Thursday, August 21, 2008

Adoption Story - Part 8

On Tuesday morning, we loaded everything back on the buses, made the long drive out to the airport, and boarded the plane for the flight to Nanchang, the capital of Jiangxi Province. Emotions mounted as our plane flew over fields and dirt roads on our approach because we knew we were finally going to meet our daughters.

We arrived at the hotel shortly after 2pm and were told to meet in the common room on the 11th floor at 5pm where the orphanage workers would be bringing our children. Mr. at Home, K, and I headed up to our room and I pulled up short at the door. The sight of the hotel-provided crib, stroller, and baby tub brought a sense of reality to this adoption as nothing else had. In a couple of hours, we would have *a baby*. A little girl who would need all this stuff. The face we had memorized from pictures would be real. How in the world had we made it here to this time and this place?

We unpacked everything we would need when we got L - the paperwork, the money, the orphanage donation for the workers as well as blankets for the crib and toys to distract a child whose world was about to turn upside-down. We found the camera and the video camera and made sure they were ready to go.

At 4:40, we decided we couldn’t wait any longer, so we gathered our things and went to the elevators. The doors opened and the elevator was occupied by three Chinese adults holding three babies in identical clothes. It had to be part of the other orphanage contingent and I kept stealing glances at them. When the doors opened, we all headed to the common area, which is already crowded with more adults and babies and anxious families trying to identify *their* babies. The plan was for the orphanage director to call out the Chinese name of each child (we’d been practicing listening for our daughters’ names) and the family was supposed to go forward and claim their child. This worked well for a moment or two, but it quickly dissolved into mass chaos with so many screaming babies and teary parents taking advantage of this opportunity to ask questions of the orphanage workers about their new child’s history and habits.

When we started, the 14 little girls from one orphanage were the only ones there. I was standing near the hallway and saw a new group pushing their way through the crowd. The first one was a woman carrying a toddler. I anxiously scanned the child’s face, but it didn’t look like L’s. Close on her heels came another woman and child and there was no doubt this was her. This was our daughter.

I called to Mr. at Home that I found her and we followed L and her nanny as she found a spot to kneel and put L down beside her. We crowded near them and stared at L as she looked back at us in wonder. She and her orphanage mate were dressed in matching orange corduroy jackets and pants and she was clutching a cookie. A card was clipped to her jacket with her name, our names, and her referral picture so there would be no mistake.

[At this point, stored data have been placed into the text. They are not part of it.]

(* ===== verification/CanonicalFormatter.v ===== *)
(** * The formatter of canonical JSON

    [link-canonical/src/formatter.rs] and [Cjson] of [link-canonical/src/lib.rs]: the state machine that
    buffers the members of the objects being written, driven by the serializer of serde_json through the methods
    of its [Formatter].  What the default formatter of serde_json writes is the class [CompactFormatter]; which
    methods the serializer calls for a value is [calls], the protocol the comment on [Object] in the source
    describes. *)
From Stdlib Require Import NArith ZArith Lia.
From stdpp Require Import base list sets.
From Stdlib Require String.
Import String.StringSyntax.
From S2P Require Import Prelude RefFormat CanonicalJson.
#[local] Open Scope N_scope.

(** ** Interface *)

Inductive CharEscape :=
| Quote | ReverseSolidus | Solidus | Backspace | FormFeed | LineFeed | CarriageReturn | Tab | AsciiControl (b : N).

(** What each method of [serde_json::ser::CompactFormatter] writes. *)
Class CompactFormatter := {
  c_null : list N;
  c_bool : bool -> list N;
  c_uint : N -> list N;
  c_int : Z -> list N;
  c_number_str : list N -> list N;
  c_begin_string : list N;
  c_end_string : list N;
  c_char_escape : CharEscape -> list N;
  c_begin_array : list N;
  c_end_array : list N;
  c_begin_array_value : bool -> list N;
  c_end_array_value : list N;
  c_begin_object : list N;
  c_end_object : list N;
  c_begin_object_key : bool -> list N;
  c_end_object_key : list N;
  c_begin_object_value : list N;
  c_end_object_value : list N;
}.

(** The escapes of JSON: a backslash and a letter, or the code of a control character. *)
Definition hex_digit (d : N) : N := if d <? 10 then 48 + d else 87 + d.
Definition escape_text (e : CharEscape) : list N :=
  92 :: match e with
    | Quote => [34] | ReverseSolidus => [92] | Solidus => [47] | Backspace => [98] | FormFeed => [102] | LineFeed => [110]
    | CarriageReturn => [114] | Tab => [116]
    | AsciiControl b => [117; 48; 48; hex_digit (b / 16); hex_digit (b mod 16)] end.

(** Its documentation: JSON without white space. *)
Class CompactFormatterLaws `{CompactFormatter} := {
  c_null_law : c_null = str "null";
  c_bool_law b : c_bool b = if b then str "true" else str "false";
  c_uint_law n : c_uint n = number_text (U64 n);
  c_int_law z : c_int z = number_text (I64 z);
  c_string_law : c_begin_string = [34] /\ c_end_string = [34];
  c_char_escape_law e : c_char_escape e = escape_text e;
  c_array_law : c_begin_array = [91] /\ c_end_array = [93] /\ c_end_array_value = [];
  c_array_value_law first : c_begin_array_value first = if first then [] else [44];
  c_object_law : c_begin_object = [123] /\ c_end_object = [125];
  c_object_key_law first : c_begin_object_key first = if first then [] else [44];
  c_object_value_law : c_end_object_key = [] /\ c_begin_object_value = [58] /\ c_end_object_value = [];
}.

(** ** The formatter *)

Inductive FormatError := FloatNotAllowed | NoObject | RawFragmentInvalid.

Record Object := mkObject {
  obj : list (list N * list N);
  next_key : list N;
  next_value : list N;
  key_done : bool;
}.
Definition object_default : Object := mkObject [] [] [] false.

(** [CanonicalFormatter], and what was written to the writer it is given; the top of the stack comes first. *)
Record Formatter := mkFormatter {
  object_stack : list Object;
  output : list N;
}.
Definition formatter_new (out : list N) : Formatter := mkFormatter [] out.

(** Writing to [self.writer(writer)]. *)
Definition write (b : list N) (st : Formatter) : Formatter :=
  match object_stack st with
  | [] => mkFormatter [] (output st ++ b)
  | o :: os =>
      let o' := if key_done o then mkObject (obj o) (next_key o) (next_value o ++ b) (key_done o)
                else mkObject (obj o) (next_key o ++ b) (next_value o) (key_done o) in
      mkFormatter (o' :: os) (output st)
  end.

(** [obj_mut] and an update. *)
Definition obj_mut (f : Object -> Object) (st : Formatter) : result FormatError Formatter :=
  match object_stack st with
  | [] => Err NoObject
  | o :: os => Ok (mkFormatter (f o :: os) (output st))
  end.

(** The methods the serializer calls. *)
Inductive Call :=
| WriteNull | WriteBool (b : bool) | WriteUint (n : N) | WriteInt (z : Z) | WriteFloat
| WriteNumberStr (s : list N)
| BeginString | EndString | WriteStringFragment (s : list N) | WriteCharEscape (e : CharEscape)
| BeginArray | EndArray | BeginArrayValue (first : bool) | EndArrayValue
| BeginObject | EndObject | BeginObjectKey (first : bool) | EndObjectKey | BeginObjectValue | EndObjectValue.

Section Formatter.
Context `{CompactFormatter} `{Nfc}.

Definition write_number_str (s : list N) (st : Formatter) : result FormatError Formatter :=
  if existsb (fun c => (c =? 46) || (c =? 101) || (c =? 69)) s then Err FloatNotAllowed
  else Ok (write (c_number_str s) st).

(** One character of the normalized fragment after the other. *)
Definition write_string_fragment (s : list N) (st : Formatter) : result FormatError Formatter :=
  Ok (foldl (fun st ch => write [ch] st) st (nfc s)).

Definition begin_object (st : Formatter) : result FormatError Formatter :=
  let st := write c_begin_object st in
  Ok (mkFormatter (object_default :: object_stack st) (output st)).

(** The loop of [end_object]. *)
Fixpoint write_members (first : bool) (ms : list (list N * list N)) (st : Formatter) : Formatter :=
  match ms with
  | [] => st
  | (key, value) :: ms =>
      let st := write (c_begin_object_key first) st in
      let st := write key st in
      let st := write c_end_object_key st in
      let st := write c_begin_object_value st in
      let st := write value st in
      let st := write c_end_object_value st in
      write_members false ms st
  end.
Definition end_object (st : Formatter) : result FormatError Formatter :=
  match object_stack st with
  | [] => Err NoObject
  | o :: os => Ok (write c_end_object (write_members true (obj o) (mkFormatter os (output st))))
  end.
Definition begin_object_key : Formatter -> result FormatError Formatter :=
  obj_mut (fun o => mkObject (obj o) (next_key o) (next_value o) false).
Definition end_object_key : Formatter -> result FormatError Formatter :=
  obj_mut (fun o => mkObject (obj o) (next_key o) (next_value o) true).
Definition end_object_value : Formatter -> result FormatError Formatter :=
  obj_mut (fun o => mkObject (map_insert (next_key o) (next_value o) (obj o)) [] [] (key_done o)).

(** [impl Formatter for CanonicalFormatter] *)
Definition call (c : Call) (st : Formatter) : result FormatError Formatter :=
  match c with
  | WriteNull => Ok (write c_null st)
  | WriteBool b => Ok (write (c_bool b) st)
  | WriteUint n => Ok (write (c_uint n) st)
  | WriteInt z => Ok (write (c_int z) st)
  | WriteFloat => Err FloatNotAllowed
  | WriteNumberStr s => write_number_str s st
  | BeginString => Ok (write c_begin_string st)
  | EndString => Ok (write c_end_string st)
  | WriteStringFragment s => write_string_fragment s st
  | WriteCharEscape e => Ok (write (c_char_escape e) st)
  | BeginArray => Ok (write c_begin_array st)
  | EndArray => Ok (write c_end_array st)
  | BeginArrayValue first => Ok (write (c_begin_array_value first) st)
  | EndArrayValue => Ok (write c_end_array_value st)
  | BeginObject => begin_object st
  | EndObject => end_object st
  | BeginObjectKey _ => begin_object_key st
  | EndObjectKey => end_object_key st
  | BeginObjectValue => Ok st
  | EndObjectValue => end_object_value st
  end.
Fixpoint run (cs : list Call) (st : Formatter) : result FormatError Formatter :=
  match cs with
  | [] => Ok st
  | c :: cs => match call c st with Ok st' => run cs st' | Err e => Err e end
  end.

(** [write_raw_fragment]: the calls of the value the fragment parses to, on a new formatter. *)
Definition write_raw_fragment (fragment : option (list Call)) (st : Formatter) : result FormatError Formatter :=
  match fragment with
  | None => Err RawFragmentInvalid
  | Some cs =>
      match run cs (formatter_new []) with
      | Ok st' => Ok (write (output st') st)
      | Err e => Err e
      end
  end.
End Formatter.

(** ** What is serialized *)

(** A string as the serializer splits it, into text and characters that are escaped. *)
Inductive Piece := Fragment (s : list N) | Escape (e : CharEscape).
Unset Elimination Schemes.
Inductive SValue :=
| SNull | SBool (b : bool) | SUint (n : N) | SInt (z : Z) | SFloat | SNumberStr (s : list N)
| SString (ps : list Piece)
| SArray (vs : list SValue)
| SObject (ms : list (list Piece * SValue)).
Set Elimination Schemes.

(** For each element, told whether it is the first. *)
Fixpoint each {A B} (f : bool -> A -> list B) (first : bool) (l : list A) : list B :=
  match l with [] => [] | a :: l => f first a ++ each f false l end.

Definition piece_call (p : Piece) : Call :=
  match p with Fragment s => WriteStringFragment s | Escape e => WriteCharEscape e end.
Definition string_calls (ps : list Piece) : list Call := BeginString :: (piece_call <$> ps) ++ [EndString].

(** [serde_json::Serializer]: the calls it makes, in the order its [Formatter] documents. *)
Class Serializer := {
  serialize : SValue -> list Call;
  serialize_null : serialize SNull = [WriteNull];
  serialize_bool b : serialize (SBool b) = [WriteBool b];
  serialize_uint n : serialize (SUint n) = [WriteUint n];
  serialize_int z : serialize (SInt z) = [WriteInt z];
  serialize_float : serialize SFloat = [WriteFloat];
  serialize_number_str s : serialize (SNumberStr s) = [WriteNumberStr s];
  serialize_string ps : serialize (SString ps) = string_calls ps;
  serialize_array vs : serialize (SArray vs) =
    BeginArray :: each (fun first v => BeginArrayValue first :: serialize v ++ [EndArrayValue]) true vs ++ [EndArray];
  serialize_object ms : serialize (SObject ms) =
    BeginObject :: each (fun first kv =>
      BeginObjectKey first :: string_calls kv.1 ++ EndObjectKey :: BeginObjectValue :: serialize kv.2 ++ [EndObjectValue]) true ms ++ [EndObject];
}.

(** [Cjson::canonical_form] *)
Definition canonical_form `{CompactFormatter} `{Nfc} `{Serializer} (v : SValue) : result FormatError (list N) :=
  match run (serialize v) (formatter_new []) with Ok st => Ok (output st) | Err e => Err e end.

(** ** What is written *)
Section Render.
Context `{CompactFormatter} `{Nfc}.

Definition piece_text (p : Piece) : list N := match p with Fragment s => nfc s | Escape e => c_char_escape e end.
Definition pieces_text (ps : list Piece) : list N := c_begin_string ++ concat (piece_text <$> ps) ++ c_end_string.
Definition member_text (first : bool) (kv : list N * list N) : list N :=
  c_begin_object_key first ++ kv.1 ++ c_end_object_key ++ c_begin_object_value ++ kv.2 ++ c_end_object_value.
Fixpoint collect_ok {A B} (f : A -> result FormatError B) (l : list A) : result FormatError (list B) :=
  match l with
  | [] => Ok []
  | a :: l => match f a with Err e => Err e | Ok b => match collect_ok f l with Err e => Err e | Ok bs => Ok (b :: bs) end end
  end.
Definition map_ok {E A B} (f : A -> B) (r : result E A) : result E B := match r with Ok a => Ok (f a) | Err e => Err e end.

(** Objects with their members sorted by the text of their keys, the last one of those with equal keys. *)
Fixpoint render (v : SValue) : result FormatError (list N) :=
  match v with
  | SNull => Ok c_null
  | SBool b => Ok (c_bool b)
  | SUint n => Ok (c_uint n)
  | SInt z => Ok (c_int z)
  | SFloat => Err FloatNotAllowed
  | SNumberStr s => if existsb (fun c => (c =? 46) || (c =? 101) || (c =? 69)) s then Err FloatNotAllowed else Ok (c_number_str s)
  | SString ps => Ok (pieces_text ps)
  | SArray vs =>
      map_ok (fun ts => c_begin_array ++
          each (fun first t => c_begin_array_value first ++ t ++ c_end_array_value) true ts ++ c_end_array)
        (collect_ok render vs)
  | SObject ms =>
      map_ok (fun kvs => c_begin_object ++
          each member_text true (map_collect kvs) ++ c_end_object)
        (collect_ok (fun kv => map_ok (fun t => (pieces_text kv.1, t)) (render kv.2)) ms)
  end.
End Render.

Lemma svalue_ind (P : SValue -> Prop) (H0 : P SNull) (HB : forall b, P (SBool b)) (HU : forall n, P (SUint n))
    (HI : forall z, P (SInt z)) (HF : P SFloat) (HN : forall s, P (SNumberStr s)) (HS : forall ps, P (SString ps))
    (HA : forall vs, Forall P vs -> P (SArray vs)) (HO : forall ms, Forall (fun kv => P kv.2) ms -> P (SObject ms)) :
  forall v, P v.
Proof.
  fix IH 1. intros [| | | | | | |vs|ms]; [apply H0|apply HB|apply HU|apply HI|apply HF|apply HN|apply HS|apply HA|apply HO].
  - induction vs as [|v vs IHvs]; constructor; [apply IH|exact IHvs].
  - induction ms as [|[k v] ms IHms]; constructor; [apply IH|exact IHms].
Qed.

We waited forever watching L, talking to her, until our name was finally called and the nanny could officially hand her over to us. I held her first and she cried for about 30 seconds, then she settled quietly into my arms. A few minutes passed as I marveled that I was actually holding her before I passed her off to Mr. at Home and she began crying again. We quickly asked our questions, finished our obligations there, and escaped with our new daughter back to the quiet and calm of our own room.

I sat holding her on my lap as K and Mr. at Home gathered close. L sat quietly as we all simply looked at each other, gauging this new reality. She didn’t whimper or cry, she just stared at these strange new faces. She was as astonishingly beautiful as her pictures with her big dark eyes and perfectly shaped lips. And she was ours. Our second daughter who would keep us up at night for months. K’s little sister who would one day steal her lip gloss. But for that moment, we just praised God for bringing our family together in such an awesome way.